ATS supports imperative, functional and concurrent programming paradigms. Imperative programming is what most programmers are familiar with. Functional programming can be contrasted with imperative programming as it enables programmers to concentrate on the problem at hand without worrying too much about (uninteresting) implementation details of some kind, such as explicit memory management. Some functional programs can be seen as executable specifications, which makes them suitable for teaching and reasoning about.
It is widely known that programming is prone to errors (by "error" we mean "unwanted program behavior"). One way to mitigate the problem is extensive testing, but sometimes, you'll want to use other methods, such as stating pre-, post-conditions and other invariants formally, with help of a type system.
Type systems have arisen as a tool to eliminate certain classes of program errors (for example, making sure that memory for an object is allocated and initialized correctly).
Typical type-safe programming languages (such as Pascal and Java) will not try to treat a variable of type integer as if it was a variable of type bool; errors like this are ruled out at compile-time (early, before testing). Other errors, such as out-of-bounds array access, cannot be checked at compile-time, hence such checks are moved on to the next phase, of executing the program. The program remains safe (in a sense), because even if it goes wrong, it will not continue to do so.
Also, it's usually the case that public APIs place certain restrictions on their use for proper functioning. For example, what would [printf] do if the NULL was passed for the format string? In a typical statically typed programming language it is not possible to enforce a compile-time constraint on [printf]: it accepts only non-NULL format strings. In addition, there are rules that must be followed in constructing format strings.
This is where ATS fits in: it allows you, the programmer, to formally specify constraints using its type system. Such constraints are then checked by the compiler without human intervention. For example, in ATS you have an option (a trade-off) to prove that your program will never access an array out of its bounds making run-time bounds-checking redundant and increasing our confidence.

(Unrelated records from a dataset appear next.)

Lemma undo_spec s c L : state_ok s -> m_changeLog s = c :: L -> ok_undo (base s) c (view s) ->
  exists t, (undo c;; modify (set_m_changeLog L)) s = (Ok tt, t) /\ state_ok t /\
    veq (view t) (undo_view c (view s)) /\ m_changeLog t = L /\ m_db t = m_db s /\
    m_state_root t = m_state_root s /\ m_accountStartNonce t = m_accountStartNonce s.
Proof.
  intros Hs HL Hu. destruct (so_log _ Hs c) as (x & Hx & Hd); [rewrite HL; by left|].
  destruct (undone c x) as [x'|] eqn:Ex.
  - destruct (undone_ok s c x x' Hs Hx Hu Ex) as [Hok' Hv].
    set (t n := set_m_changeLog L (set_m_unchangedCacheEntries n
      (set_m_cache (<[change_address c := x']> (m_cache s)) s))).
    assert (exists n, (undo c;; modify (set_m_changeLog L)) s = (Ok tt, t n)) as [n En].
    { unfold undo, mbind, SE_bind. rewrite (cache_ref_hit _ _ _ Hx).
      destruct c; try discriminate Ex; injection Ex as <-;
        [exists (m_unchangedCacheEntries s)..|eexists]; unfold t, put_account, modify; destruct s; reflexivity. }
    exists (t n). split; [exact En|]. split; [|split; [etrans; [apply put_view|exact Hv]|done]].
    apply state_ok_log; [done|done|done|]. intros Hc. destruct c; try discriminate Ex; injection Ex as <-;
      unfold isDirty in Hc, Hd; simpl in Hc; try congruence.
    split; [done|]. simpl in Hu. destruct Hu as [Hu1 Hu2]. by apply untouch_clean.
  - destruct c; try discriminate Ex. simpl in Hu.
    destruct (undo_create_ok s address L Hs HL) as [Hok Hv].
    { destruct (backing s address); [discriminate Hu|done]. }
    eexists. split; [|split; [exact Hok|split; [exact Hv|done]]].
    unfold undo, mbind, SE_bind. rewrite (cache_ref_hit _ _ _ Hx). reflexivity.
Qed.

(** ** Rolling back *)

Lemma undone_base s t : m_db t = m_db s -> m_state_root t = m_state_root s -> base t = base s.
Proof. intros Hd Hr. unfold base, backing. by rewrite Hd, Hr. Qed.

Lemma rollback_loop_spec l L v0 : forall fuel s, state_ok s -> m_changeLog s = l ++ L ->
  reverts (base s) l (view s) v0 -> (length l <= fuel)%nat ->
  exists t, rollback_loop fuel (size L) s = (Ok tt, t) /\ state_ok t /\ veq (view t) v0 /\
    m_changeLog t = L /\ m_db t = m_db s /\ m_state_root t = m_state_root s /\
    m_accountStartNonce t = m_accountStartNonce s.
Proof.
  induction l as [|c l IH]; intros fuel s Hs HL Hr Hf.
  - exists s. split; [|done]. assert ((size L =? size (m_changeLog s)) = true) as E by (rewrite HL; apply Z.eqb_refl).
    destruct fuel; simpl; unfold gets, mbind, SE_bind; by rewrite E.
  - destruct fuel as [|fuel]; [simpl in Hf; lia|]. destruct Hr as [Hu Hr].
    destruct (undo_spec s c (l ++ L) Hs HL Hu) as (t & Et & Ht & Hv & HLt & Hd & Hro & Hst).
    destruct (IH fuel t Ht HLt) as (t' & Et' & H).
    { rewrite (undone_base s t) by done. by rewrite Hv. } { simpl in Hf. lia. }
    exists t'. rewrite <- Hd, <- Hro, <- Hst. split; [|exact H].
    assert ((size L =? size (m_changeLog s)) = false) as E.
    { rewrite HL. apply Z.eqb_neq. rewrite length_app. cbn [length]. lia. }
    cbn [rollback_loop]. rewrite (SE_bind_ok _ _ s (size (m_changeLog s)) s), E by reflexivity.
    rewrite (SE_bind_ok _ _ s (m_changeLog s) s) by reflexivity. rewrite HL. cbn [app].
    unfold mbind, SE_bind in Et |- *. destruct (undo c s) as [[] s1]; try discriminate Et.
    unfold modify in *. injection Et as ->. exact Et'.
Qed.

(** Rolling back to a savepoint taken [l] changes ago. *)
Lemma rollback_changes s s' l : changes s s' l ->
  exists t, rollback (size (m_changeLog s)) s' = (Ok tt, t) /\ state_ok t /\
    veq (view t) (view s) /\ m_changeLog t = m_changeLog s /\ m_db t = m_db s' /\
    m_state_root t = m_state_root s' /\ m_accountStartNonce t = m_accountStartNonce s'.
Proof.
  intros H. unfold rollback, gets, mbind, SE_bind.
  apply (rollback_loop_spec l (m_changeLog s) (view s)); try apply H.
  - rewrite (ch_base _ _ _ H). apply H.
  - rewrite (ch_log _ _ _ H), length_app. lia.
Qed.
End Ops.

In this particular case, you won't need to address this issue with tests.
We heartily recommend our readers to not take into account their experience with common statically typed programming languages (especially C/C++) because this experience, for the most part, is not applicable to programming with ATS (as you don't use types in these languages to express constraints); and to keep their mind open for new ideas and concepts, which might seem confusing at first, but we hope will make sense after some practice.
Chapter one contains an introduction to a purely functional subset of ATS, starting from elementary arithmetic, continuing to functions and data structures. In this chapter, readers will acquaint themselves with programming without assignment and loops. Chapter two covers basic imperative programming (mutable variables and data structures, explicit control flow operators) and relates it to the language introduced in chapter one. Chapter three goes to a detour about types, and then introduces some advanced types, such as singleton types, dependent and linear types. Chapter four introduces users to program verification with types.